The most frequent and serious complication of biofilm-associated infection on indwelling medical devices is bloodstream infection that arises from hematogenous seeding of dispersed biofilm clusters, which can develop into full-blown sepsis. As the most frequent cause of biofilm infections on such devices, S. epidermidis is also a leading cause of hospital-associated bloodstream infections, in particular in neonates (Cheung and Otto, 2010; Becker et al., 2014). Believed for the longest time to be due to an over-reacting immune response to invariant bacterial surface structures such as lipoteichoic acids and lipopeptides (Bochud and Calandra, 2003), a recent study has implicated PSM-mec, which is highly expressed in many methicillin-resistant isolates of S. epidermidis (Qin et al., 2017). Like other PSMs, PSM-mec is pro-inflammatory due to activation of the formyl peptide receptor 2 (Kretschmer et al., 2010). Most likely, other PSMs have similar effects, which remain to be determined.

Finally, it needs to be mentioned that there are reports on the presence of other toxins in S. epidermidis, such as a pathogenicity-island encoded enterotoxin, but this has to be considered a very rare exception (Madhusoodanan et al., 2011). Reports claiming much more widespread presence of toxins in S. epidermidis have to be regarded as due to inappropriate species identification.

Conclusion and Outlook

In summary, by modulating multiple aspects of the host innate immune response using secreted exopolysaccharides, peptides, and other proteinaceous biofilm components, S. epidermidis is able to orchestrate an overall low inflammatory profile, escape killing by the host innate immune system, and persist on the surfaces of implanted devices (Figure 1). While often considered innocuous partly due to its low inflammatory infection profile, it is precisely the low immunogenicity that makes S. epidermidis difficult to diagnose at initial stages of infection. Often, S. epidermidis biofilm infections are diagnosed at the third stage of biofilm infection, when infection sequelae are more severe and difficult to manage and treat, suggesting a need for a more complete basic understanding of the mechanisms behind this relatively quiescent immune response, so that safer avenues of therapy as well as novel approaches to prevention might be pursued.
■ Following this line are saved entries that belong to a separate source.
(** * Electric-vehicle ETL: loader and reporter

    A shallow embedding of [electric_vehicle_data_loader.py] and
    [electric_vehicle_analytics.py].  The Python runtime pieces the two
    classes lean on (text files read line by line, [int()], [csv.DictReader],
    [itertools.islice], the DuckDB connection, pandas [groupby] and
    [to_parquet]) are modelled first; the two classes follow, method by
    method, and then the properties. *)

From stdpp Require Import base tactics option list sorting gmap strings pretty.
From Stdlib Require Import ZArith Ascii Lia.

Local Open Scope Z_scope.

(** ** Python values and exceptions *)

(** A Python [str]: a sequence of Unicode code points.  The text of a
    file is the [str] that reading it gives. *)
Definition str : Type := list N.

(** [ord] of an ASCII character of the source. *)
Definition ord (c : ascii) : N := N.of_nat (nat_of_ascii c).

(** A string literal of the source (a column name, the text of an
    example) as the [str] it denotes.  Only used on ASCII literals, where
    the code points are the bytes. *)
Definition lit (s : string) : str := ord <$> String.list_ascii_of_string s.

(** What [_convert_value] hands to the database driver: [None], an [int]
    or a [str]. *)
Inductive value :=
  | VNone
  | VInt (z : Z)
  | VStr (s : str).

#[global] Instance value_eq_dec : EqDecision value.
Proof. solve_decision. Defined.

Inductive exn :=
  | FileNotFoundError
  | ValueError                       (* islice with a stop out of range *)
  | CsvError                         (* _csv.Error *)
  | ConversionException              (* duckdb: value out of range for the column *)
  | InvalidInputException            (* duckdb: wrong number of parameters *)
  | BinderException                  (* duckdb: no such column *)
  | TransactionException             (* duckdb: BEGIN inside / COMMIT outside a transaction *)
  | EngineFault (code : nat)         (* any other failure of the engine *)
  | OSError                          (* a directory or a report file cannot be written *)
  | AssertionError (csv_row_count db_row_count : Z).
(** X6: An id names its control and its value: two calls of [getItemId] that
    return the same id had the same prefix and arguments that normalise
    alike, so that controls with different prefixes share no cell id; and
    no cell id is the prefix itself, which is the id of the grid element. *)
Theorem getItemId_names_prefix_and_value
    (p1 p2 : string) (v1 v2 : val) (id : string) :
  getItemId p1 v1 = Normal (Str id) ->
  getItemId p2 v2 = Normal (Str id) ->
  p1 = p2 /\ normalize v1 = normalize v2 /\ id <> p1.
Proof.
  rewrite !getItemId_of_normalize.
  destruct (normalize v1) as [r1|e1] eqn:N1; [|discriminate].
  destruct (normalize_range _ _ N1) as [->|(c1 & -> & Hc1)]; [discriminate|].
  destruct (normalize v2) as [r2|e2] eqn:N2; [|discriminate].
  destruct (normalize_range _ _ N2) as [->|(c2 & -> & Hc2)]; [discriminate|].
  intros E1 E2. injection E1 as <-. injection E2 as E. unfold cell_id_of in *.
  assert (Hc : c1 = c2).
  { destruct (append_eq_append _ _ _ _ E) as [(d & Ed & _)|(d & Ed & _)].
    - symmetry. apply hyphenated_suffix; try assumption.
      rewrite Ed. apply is_suffix_append.
    - apply hyphenated_suffix; try assumption.
      rewrite Ed. apply is_suffix_append. }
  subst c2. apply append_cancel_r in E. subst p2.
  split; [reflexivity|]. split; [reflexivity|].
  intros Hid. apply (f_equal String.length) in Hid.
  rewrite length_append in Hid. cbn in Hid. lia.
Qed.

Lemma getItemId_names_prefix_and_value_witness :
  "alignment-matrix-control-1-top-left" <> "alignment-matrix-control-1".
Proof.
  exact (proj2 (proj2 (getItemId_names_prefix_and_value
    "alignment-matrix-control-1" "alignment-matrix-control-1"
    (Str "top left") (Str "top-left") "alignment-matrix-control-1-top-left"
    eq_refl eq_refl))).
Defined.

(** ** Rendering and activation together *)

(** X9: Activating any rendered cell reports the value that cell shows:
    whatever the active id at render time, the handler run on the id of a
    rendered cell calls [onChange] once, with that cell's [value] prop. *)
Theorem activating_rendered_cell_reports_its_value
    (baseId : string) (active : val) (rows : list (list CellProps))
    (cell : CellProps) (calls : list val) :
  render_grid baseId active = Normal rows ->
  In cell (concat rows) ->
  In (cell_value cell) ALIGNMENTS /\
  getItemValue baseId (cell_id cell) = Normal (Str (cell_value cell)) /\
  setActiveId_handler baseId (Some recording) (cell_id cell) calls
    = Normal (tt, (calls ++ [Str (cell_value cell)])%list).
Proof.
  rewrite render_grid_cells. intros H. injection H as <-. intros Hin.
  assert (Hmap : In cell (map (cell_of baseId active) ALIGNMENTS)) by exact Hin.
  apply in_map_iff in Hmap. destruct Hmap as (c & <- & Hc).
  cbn [cell_of cell_id cell_value].
  split; [exact Hc|]. split; [now apply getItemValue_cell|].
  now rewrite (handler_on_cell baseId (Some recording) c calls Hc).
Qed.
Lemma modify_id_and_endpoints_witness :
  exists i' w',
    SequenceIntervalClass.modify (UG := Flat.uuids) (MT := Flat.mergeTree 11)
      interval_A "x" (Some (Interior 1 Before)) None None None false
      world_after_A = inr (i', w')
    /\ SequenceIntervalClass.getIntervalId i' = "A"
    /\ SequenceIntervalClass.end_ i' = SequenceIntervalClass.end_ interval_A
    /\ refTypeIncludesFlag (refType (SequenceIntervalClass.start i'))
         ReferenceType.StayOnRemove = true.
Proof.
  eexists _, _. split; [exact eq_refl|].
  destruct (modify_id_and_endpoints (UG := Flat.uuids) (MT := Flat.mergeTree 11)
              interval_A "x" (Some (Interior 1 Before)) None None None false
              world_after_A _ _ eq_refl) as (Hid & _ & Hend & Hstart & _).
  split; [exact Hid|]. split; [exact (Hend eq_refl)|].
  destruct Hstart as (_ & _ & Hstay); [discriminate | exact Hstay].
Defined.

(** ** The order on intervals *)

Section ComparatorLaws.

Context {T : Type} (P : T -> Prop).

Lemma lex_antisymmetric (f g : T -> T -> Z) :
  antisymmetric_on P f -> antisymmetric_on P g -> antisymmetric_on P (lex f g).
Proof.
  intros Hf Hg a b Ha Hb. unfold lex.
  specialize (Hf a b Ha Hb). specialize (Hg a b Ha Hb).
  destruct (Z.eqb_spec (f a b) 0), (Z.eqb_spec (f b a) 0); lia.
Qed.

Lemma lex_transitive (f g : T -> T -> Z) :
  antisymmetric_on P f -> transitive_on P f ->
  transitive_on P g -> transitive_on P (lex f g).
Proof.
  intros Hfa Hft Hgt a b c Ha Hb Hc. unfold lex.
  pose proof (Hfa a b Ha Hb). pose proof (Hfa b c Hb Hc).
  pose proof (Hfa a c Ha Hc).
  pose proof (Hft a b c Ha Hb Hc). pose proof (Hft a c b Ha Hc Hb).
  pose proof (Hft b a c Hb Ha Hc). pose proof (Hft b c a Hb Hc Ha).
  pose proof (Hft c a b Hc Ha Hb). pose proof (Hft c b a Hc Hb Ha).
  pose proof (Hgt a b c Ha Hb Hc).
  destruct (Z.eqb_spec (f a b) 0), (Z.eqb_spec (f b c) 0),
    (Z.eqb_spec (f a c) 0); lia.
Qed.

End ComparatorLaws.

Lemma string_compare_refl (a : string) : String.compare a a = Eq.
Proof.
  induction a as [|x a IH]; [reflexivity|]. cbn.
  unfold Ascii.compare. rewrite N.compare_refl. exact IH.
Qed.

Lemma string_compare_transitive (a b c : string) :
  String.compare a b <> Gt -> String.compare b c <> Gt ->
  String.compare a c <> Gt.
Proof.
  revert b c. induction a as [|x a IH]; intros [|y b] [|z c]; cbn;
    try congruence.
  unfold Ascii.compare.
  destruct (N.compare_spec (N_of_ascii x) (N_of_ascii y)),
    (N.compare_spec (N_of_ascii y) (N_of_ascii z)),
    (N.compare_spec (N_of_ascii x) (N_of_ascii z));
    try congruence; try lia; try (intros; discriminate).
  apply IH.
Qed.

Lemma compare_strings_spec (a b : string) :
  compare_strings a b
  = match String.compare a b with Lt => -1 | Eq => 0 | Gt => 1 end.
Proof.
  unfold compare_strings, js_string_gt, js_string_lt.
  destruct (String.compare a b); reflexivity.
Qed.

Lemma compare_strings_antisymmetric (a b : string) :
  compare_strings a b = - compare_strings b a.
Proof.
  rewrite !compare_strings_spec, (String.compare_antisym b a).
  destruct (String.compare a b); reflexivity.
Qed.

Lemma compare_strings_transitive (a b c : string) :
  compare_strings a b <= 0 -> compare_strings b c <= 0 ->
  compare_strings a c <= 0.
Proof.
  rewrite !compare_strings_spec. intros Hab Hbc.
  pose proof (string_compare_transitive a b c) as H.
  destruct (String.compare a b), (String.compare b c), (String.compare a c);
    try lia; exfalso; apply H; congruence.
Qed.

Lemma compareSides_antisymmetric (s t : Side) :
  compareSides s t = - compareSides t s.
Proof. destruct s, t; reflexivity. Qed.

Lemma compareSides_antisymmetric_refl (s : Side) : compareSides s s = 0.
Proof. destruct s; reflexivity. Qed.

Lemma compareSides_transitive (s t u : Side) :
  compareSides s t <= 0 -> compareSides t u <= 0 -> compareSides s u <= 0.
Proof. destruct s, t, u; cbn; lia. Qed.

Section Compare.

Context `{MT : MergeTree}.

Hypothesis compareReferencePositions_antisymmetric :
  forall a b, compareReferencePositions a b = - compareReferencePositions b a.

Hypothesis compareReferencePositions_transitive :
  forall a b c,
    compareReferencePositions a b <= 0 -> compareReferencePositions b c <= 0 ->
    compareReferencePositions a c <= 0.

Lemma compare_lex (a b : SequenceIntervalClass.t) :
  has_id a -> has_id b ->
  SequenceIntervalClass.compare a b
  = lex (lex byStart byStartSide) (lex (lex byEnd byEndSide) byId) a b.
Proof.
  unfold has_id, SequenceIntervalClass.compare, SequenceIntervalClass.getIntervalId.
  intros Ha Hb.
  destruct (SequenceIntervalClass.id a) eqn:Hida; [congruence|].
  destruct (SequenceIntervalClass.id b) eqn:Hidb; [congruence|].
  unfold lex, byId, byStart, byStartSide, byEnd, byEndSide, compare_strings,
    SequenceIntervalClass.compareStart, SequenceIntervalClass.compareEnd.
  rewrite Hida, Hidb. reflexivity.
Qed.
Presently, our knowledge on the pro-inflammatory capacity of S. epidermidis in comparison to S. aureus during infection is poor. Future research should include an in-depth analysis of how only recently discovered pro-inflammatory molecules of S. epidermidis, such as the PSMs, contribute to inflammation and immune priming. This research will also benefit from a comparison with recent advances in the understanding of how S. epidermidis primes the skin immune system during the commensal state (Naik et al., 2015; Linehan et al., 2018).

Author Contributions

All authors listed have made a substantial, direct and intellectual contribution to the work, and approved it for publication.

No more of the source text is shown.